**Exercise instructions**.
Beginning with the line that holds "interactions) replies)) ∧", set down each line of the data below through the very last, exactly as given, and nothing beyond that.
____ Data records
(** C3.  The history starts as the one greeting and only ever grows at
    its end.  After any interactions with a page, the history is the
    greeting followed, in order of submission, by each submitted question
    and, where the turn produced one, its answer; when all N submitted
    messages were handled with a handle in the session and to the end of
    their run, each question is followed by its answer and the history
    has exactly 1 + 2N messages; and whatever the state, a run of the
    script keeps the messages it finds as a prefix of the history it
    leaves. *)
Theorem history_append_only w interactions :
  interactions ≠ [] →
  let after := session interactions (new_session w) in
  (∃ replies,
     length replies = length (questions interactions) ∧
     chat_history (session_state after)
     = Some (AIMessage greeting :: dialogue (questions interactions) replies)) ∧
  (turns_complete interactions (new_session w) →
   ∃ answers,
     length answers = length (questions interactions) ∧
     chat_history (session_state after)
     = Some (AIMessage greeting :: transcript (questions interactions) answers) ∧
     length (AIMessage greeting :: transcript (questions interactions) answers)
     = 1 + 2 * length (questions interactions)) ∧
  (∀ s h i, chat_history (session_state s) = Some h →
            ∃ added, chat_history (session_state (rerun i s)) = Some (h ++ added)).
Proof.
  intros Hne. cbv zeta. destruct interactions as [|i rest]; [done|]. clear Hne.
  destruct (session_accounting i rest (new_session w)) as [Hany Hdone].
  split; [exact Hany|]. split.
  - intros Hturns. destruct (Hdone Hturns) as (answers & Hlen & Hh).
    exists answers. split; [exact Hlen|]. split; [exact Hh|].
    cbn [length]. by rewrite (transcript_length _ _ Hlen).
  - intros s h i' Hh.
    destruct (rerun_summary i' s) as (evs & replies & Hh' & _).
    rewrite Hh in Hh'. eauto.
Qed.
________
**Response to this task**.
     = Some (AIMessage greeting :: dialogue (questions interactions) replies)) ∧
  (turns_complete interactions (new_session w) →
   ∃ answers,
     length answers = length (questions interactions) ∧
     chat_history (session_state after)
     = Some (AIMessage greeting :: transcript (questions interactions) answers) ∧
     length (AIMessage greeting :: transcript (questions interactions) answers)
     = 1 + 2 * length (questions interactions)) ∧
  (∀ s h i, chat_history (session_state s) = Some h →
            ∃ added, chat_history (session_state (rerun i s)) = Some (h ++ added)).
Proof.
  intros Hne. cbv zeta. destruct interactions as [|i rest]; [done|]. clear Hne.
  destruct (session_accounting i rest (new_session w)) as [Hany Hdone].
  split; [exact Hany|]. split.
  - intros Hturns. destruct (Hdone Hturns) as (answers & Hlen & Hh).
    exists answers. split; [exact Hlen|]. split; [exact Hh|].
    cbn [length]. by rewrite (transcript_length _ _ Hlen).
  - intros s h i' Hh.
    destruct (rerun_summary i' s) as (evs & replies & Hh' & _).
    rewrite Hh in Hh'. eauto.
Qed.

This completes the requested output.